The texts of Scripture are replete with testimonials of waiting.

I was directed by a friend in a conversation that we had, who drew my attention to the story of Noah. When the time came for the flood waters to recede, the Lord God blew a wind across the Earth, and pushed the waters backed. While the length of days do not matter in these few chapters of Genesis – the number of days simply mean a long time, for the purposes of this exegesis, it took 150 days for the waters to abate for some measure, and for the ark to come to rest on the top of Mount Ararat on the 17th day of the 17th month, and still the waters continued to recede. Noah and his family remained in the ark for another 40 days, after which he sent out a raven, and then a dove which returned, and then after another seven days after the first dove returned, he sent out another dove, which returned with an olive branch, and then another seven days later, he sent out the dove again, and this time it did not return, which clearly showed the signs that there was dry land. Noah then took off the covering of the ark, and looked out upon the evidence of dry land. Here’s the mindblowing part. Noah and his family continued to remain in the ark despite seeing the tangible signs with his eyes, that there was arable dry land. It was only after the second month being perched on top of the mountain, that the Lord God said to Noah, “Go forth from your ark, you and your wife, and your sons and your sons’ wives with you.” (see Genesis 8; Genesis 8: 15-16), and it was only then that Noah moved out of the ark. Noah did not act of his own accord, even though he had witnessed the tangible signs of change. He waited faithfully for the command of the Lord before he moved and acted.

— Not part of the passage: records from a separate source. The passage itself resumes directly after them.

(** ** Control: sequencing, handlers, release *)

Lemma bind_run {A B} (m : M A) (f : A -> M B) w r w' :
  (m ≫= f) w = (r, w') ->
  (exists a w1, m w = (Ok a, w1) /\ f a w1 = (r, w')) \/
  (exists e, m w = (Throw e, w') /\ r = Throw e) \/
  (exists e, m w = (Uncaught e, w') /\ r = Uncaught e).
Proof.
  unfold mbind, M_bind. destruct (m w) as [[a|e|e] w1]; intros H.
  - left. eauto.
  - injection H as <- <-. right. left. eauto.
  - injection H as <- <-. right. right. eauto.
Qed.

Lemma try_catch_run {A} (m : M A) h w r w' :
  try_catch m h w = (r, w') ->
  (exists e w1, m w = (Throw e, w1) /\ h e w1 = (r, w')) \/
  (m w = (r, w') /\ forall e, r <> Throw e).
Proof.
  unfold try_catch. destruct (m w) as [[a|e|e] w1]; intros H.
  - injection H as <- <-. by right.
  - left. eauto.
  - injection H as <- <-. by right.
Qed.

Lemma try_finally_release {A} (m : M A) w : try_finally m client_release w = m w.
Proof. unfold try_finally, client_release. by destruct (m w) as [[a|e|e] w1]. Qed.

(** ** Runs of the store operations and of the transformer *)

Section Runs.

Variable env : Env.

Lemma updateImageStatus_run id u s o w r w' :
  updateImageStatus env id u s o w = (r, w') ->
  exists evs, Ran w w' evs /\
    ((r = Ok tt /\ evs = [EvQuery (UpdateImages s o id u)]) \/
     (exists e, r = Throw e /\
        (evs = [] \/ evs = [EvConsoleError "Error updating image status:" e]))).
Proof.
  unfold updateImageStatus. unfold_ops. cbn. case_store env;
    intros [= <- <-]; ran_from w; eauto.
Qed.

Lemma updateRequestStatus_run id s w r w' :
  updateRequestStatus env id s w = (r, w') ->
  exists evs, Ran w w' evs /\ statusWrite id s r evs.
Proof.
  unfold updateRequestStatus, statusWrite. unfold_ops. cbn. case_store env;
    intros [= <- <-]; ran_from w; eauto.
Qed.

Lemma compressImage_run url w r w' :
  compressImage env url w = (r, w') ->
  Ran w w' [EvCompress url r] /\
  match r with
  | Ok out => out = "https://compressed-image-url.com/" +:+
                    JsString.ofNumber (date_now env (S (clock w))) +:+ ".jpg"
  | Throw _ => True
  | Uncaught _ => False
  end.
Proof.
  unfold compressImage, compressImage_body. unfold_ops. cbn.
  destruct (http_get env (clock w) url) as [response|e]; cbn;
    [destruct (sharp_jpeg env 50 response) as [buffer|e]; cbn|];
    intros [= <- <-]; (split; [eexists; reflexivity|]); done.
Qed.

Lemma client_query_run q w r w' :
  client_query env q w = (r, w') ->
  (r = Ok (execute q (db w) (txn w)).2 /\ Ran w w' [EvQuery q] /\
   db w' = (execute q (db w) (txn w)).1.1 /\ txn w' = (execute q (db w) (txn w)).1.2) \/
  (exists e, r = Throw e /\ Ran w w' [] /\ db w' = db w /\ txn w' = txn w).
Proof.
  unfold client_query. unfold_ops. cbn [fst snd]. destruct (store_error env (clock w)).
  - intros [= <- <-]. right. eexists. split; [done|]. split; [|done].
    by exists (S (clock w)).
  - intros [= <- <-]. left. split; [done|]. split.
    + exists (S (clock w)). cbn. by destruct (execute q (db w) (txn w)) as [[d t] rows].
    + cbn. by destruct (execute q (db w) (txn w)) as [[d t] rows].
Qed.

Lemma insertImages_run productId urls w r w' :
  insertImages env productId urls w = (r, w') ->
  exists evs, Ran w w' evs /\
    (exists k, evs = map (fun u => EvQuery (InsertImage productId u "pending"))
                         (take k urls)) /\
    match r with
    | Ok _ => images (db w') = images (db w) ++ insertedImages productId urls /\
              products (db w') = products (db w) /\
              requests (db w') = requests (db w)
    | Throw _ => True
    | Uncaught _ => False
    end.
Proof.
  revert w r w'. induction urls as [|u urls IH]; intros w r w' H.
  - injection H as <- <-. exists []. split; [apply Ran_refl|]. split; [by exists 0|].
    cbn. by rewrite app_nil_r.
  - cbn [insertImages] in H. unfold mbind, M_bind in H.
    destruct (client_query env (InsertImage productId u "pending") w)
      as [[rows|e|e] w1] eqn:E;
      apply client_query_run in E as [(? & Hw1 & Hdb & _)|(e' & [= <-] & Hw1 & _)];
      try discriminate.
    + apply IH in H as (evs & Hw' & (k & ->) & Hr).
      eexists. split; [exact (Ran_trans _ _ _ _ _ Hw1 Hw')|]. split; [by exists (S k)|].
      destruct r; [|done|done]. destruct Hr as (-> & -> & ->). rewrite Hdb. cbn.
      by rewrite <- app_assoc.
    + injection H as <- <-. exists []. split; [done|]. split; [by exists 0|done].
Qed.

Lemma insertImage_events_class a b U productId urls k :
  b <= productId -> (forall u, In u urls -> In u U) ->
  Forall (ingestionEvent a b U)
    (map (fun u => EvQuery (InsertImage productId u "pending")) (take k urls)).
Proof.
  intros Hb. revert k. induction urls as [|u urls IH]; intros k HU.
  - destruct k; constructor.
  - destruct k; cbn; constructor.
    + cbn. repeat split; [done|]. apply HU. by left.
    + apply IH. intros u' Hu'. apply HU. by right.
Qed.

Lemma insertRows_run id data w r w' :
  insertRows env id data w = (r, w') ->
  exists evs, Ran w w' evs /\
    (forall a b U, a <= id -> b <= products_id_seq (db w) ->
       (forall u, In u (allUrls data) -> In u U) ->
       Forall (ingestionEvent a b U) evs) /\
    match r with
    | Ok _ => Grown (db w) (db w') /\
              forall u, In u (allUrls data) -> hasPendingImage (db w') id u
    | Throw _ => True
    | Uncaught _ => False
    end.
Proof.
  revert w r w'. induction data as [|row data IH]; intros w r w' H.
  - injection H as <- <-. exists []. split; [apply Ran_refl|]. split; [by constructor|].
    split; [apply Grown_refl | intros u []].
  - cbn [insertRows] in H. unfold mbind, M_bind in H.
    set (q := InsertProduct id (row !! "S. No.") (row !! "Product Name")) in *.
    destruct (client_query env q w) as [[rows|e|e] w1] eqn:E;
      apply client_query_run in E as [(Hrows & Hw1 & Hdb & _)|(e' & [= <-] & Hw1 & _)];
      try discriminate.
    2:{ injection H as <- <-. exists []. split; [done|]. split; [by constructor|done]. }
    injection Hrows as ->. cbn [first_id execute snd q] in H. unfold mret, M_ret in H.
    unfold split_and_trim in H.
    change (allUrls (row :: data)) with (rowUrls row ++ allUrls data). unfold rowUrls.
    destruct (row !! "Input Image Urls") as [s|].
    2:{ injection H as <- <-. exists [EvQuery q]. split; [done|]. split; [|done].
        intros a b U Ha Hb HU. repeat constructor. exact Ha. }
    unfold mret, M_ret in H. set (urls := map JsString.trim (JsString.split "," s)) in *.
    set (pid := products_id_seq (db w)) in *.
    destruct (insertImages env pid urls w1) as [[[]|e|e] w2] eqn:E2;
      apply insertImages_run in E2 as (evs2 & Hw2 & (k & Hevs2) & Hr2); [| |done].
    2:{ injection H as <- <-. eexists. split; [exact (Ran_trans _ _ _ _ _ Hw1 Hw2)|].
        split; [|done]. intros a b U Ha Hb HU. apply Forall_app. split.
        - repeat constructor. exact Ha.
        - subst evs2. apply insertImage_events_class; [done|].
          intros u Hu. apply HU, in_or_app. by left. }
    destruct Hr2 as (Himgs & Hprods & Hreqs).
    assert (Hps1 : products (db w1) = products (db w) ++
              [{| product_id := pid; request_id := id;
                  serial_number := row !! "S. No.";
                  product_name := row !! "Product Name" |}]) by (by rewrite Hdb).
    assert (Hg2 : Grown (db w) (db w2)).
    { split; [|split].
      - by rewrite Hreqs, Hdb.
      - eexists. by rewrite Hprods, Hps1.
      - eexists. split; [rewrite Himgs, Hdb; reflexivity|].
        unfold insertedImages. clear. induction urls; by constructor. }
    apply IH in H as (evs & Hw' & Hclass & Hr).
    eexists. split; [exact (Ran_trans _ _ _ _ _ (Ran_trans _ _ _ _ _ Hw1 Hw2) Hw')|].
    split.
    + intros a b U Ha Hb HU. rewrite Forall_app, Forall_app. split; [split|].
      * repeat constructor. exact Ha.
      * subst evs2. apply insertImage_events_class; [done|].
        intros u Hu. apply HU, in_or_app. by left.
      * apply Hclass; [done| |].
        -- pose proof (Ran_seq_mono _ _ _ (Ran_trans _ _ _ _ _ Hw1 Hw2)). lia.
        -- intros u Hu. apply HU, in_or_app. by right.
    + destruct r as [?|?|?]; [|done|done]. destruct Hr as (Hg & Hpend). split.
      * eapply Grown_trans; eassumption.
      * intros u Hu. apply in_app_or in Hu as [Hu|Hu]; [|by apply Hpend].
        eapply hasPendingImage_Grown; [exact Hg|].
        exists {| image_product_id := pid; input_url := u;
                  processing_status := "pending"; output_url := None |}.
        rewrite Himgs, Hprods, Hps1, productOfRequest_app. cbn.
        rewrite !Nat.eqb_refl. cbn. rewrite orb_true_r. repeat split; auto.
        apply in_or_app. right. unfold insertedImages. apply in_map_iff. eauto.
Qed.

Lemma pool_connect_run w r w' :
  pool_connect env w = (r, w') ->
  Ran w w' [] /\ db w' = db w /\ txn w' = txn w /\
  (r = Ok tt \/ exists e, r = Throw e).
Proof.
  unfold pool_connect. unfold_ops. destruct (store_error env (clock w));
    intros [= <- <-]; (split; [by exists (S (clock w))|]); eauto.
Qed.

Lemma rollback_and_rethrow_run {A} e w (r : Result A) w' :
  (client_query env Rollback;; throw e) w = (r, w') ->
  exists evs, Ran w w' evs /\ (evs = [] \/ evs = [EvQuery Rollback]) /\
    exists e', r = Throw e'.
Proof.
  intros H. apply bind_run in H as [(a & w1 & Hq & H)|[(e' & Hq & ->)|(e' & Hq & ->)]];
    apply client_query_run in Hq as [(? & Hw1 & _)|(e'' & ? & Hw1 & _)];
    try discriminate.
  - injection H as <- <-. eauto 6.
  - eauto 6.
Qed.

In my seasons of waiting, I too am called to recognise the signs and to wait on what the Lord God’s command is. The Lord’s timing is always perfect, and unknown to us, is working behind the scenes to remove the obstacles, or the traps of the enemy. Having shifted and moved things and people around, the way has now been cleared, and the right time has come to act. I can now claim the territory that the Lord God has from the beginning of time prepared for me. I can now step into the Promised Land.


By the Grace of God,

Brian Bartholomew Tan




American Psychological Association. 2023. “Speaking of Psychology: Why our attention spans are shrinking, with Gloria Mark, PhD.” Last modified June 29.

St. Francis de Sales. 1902. “Lett. 165:À Sa Sainteté Clément VIII.” In Œuvres de Saint François de Sales, XII (Lettres, II:1599-1604), 128. Annecy.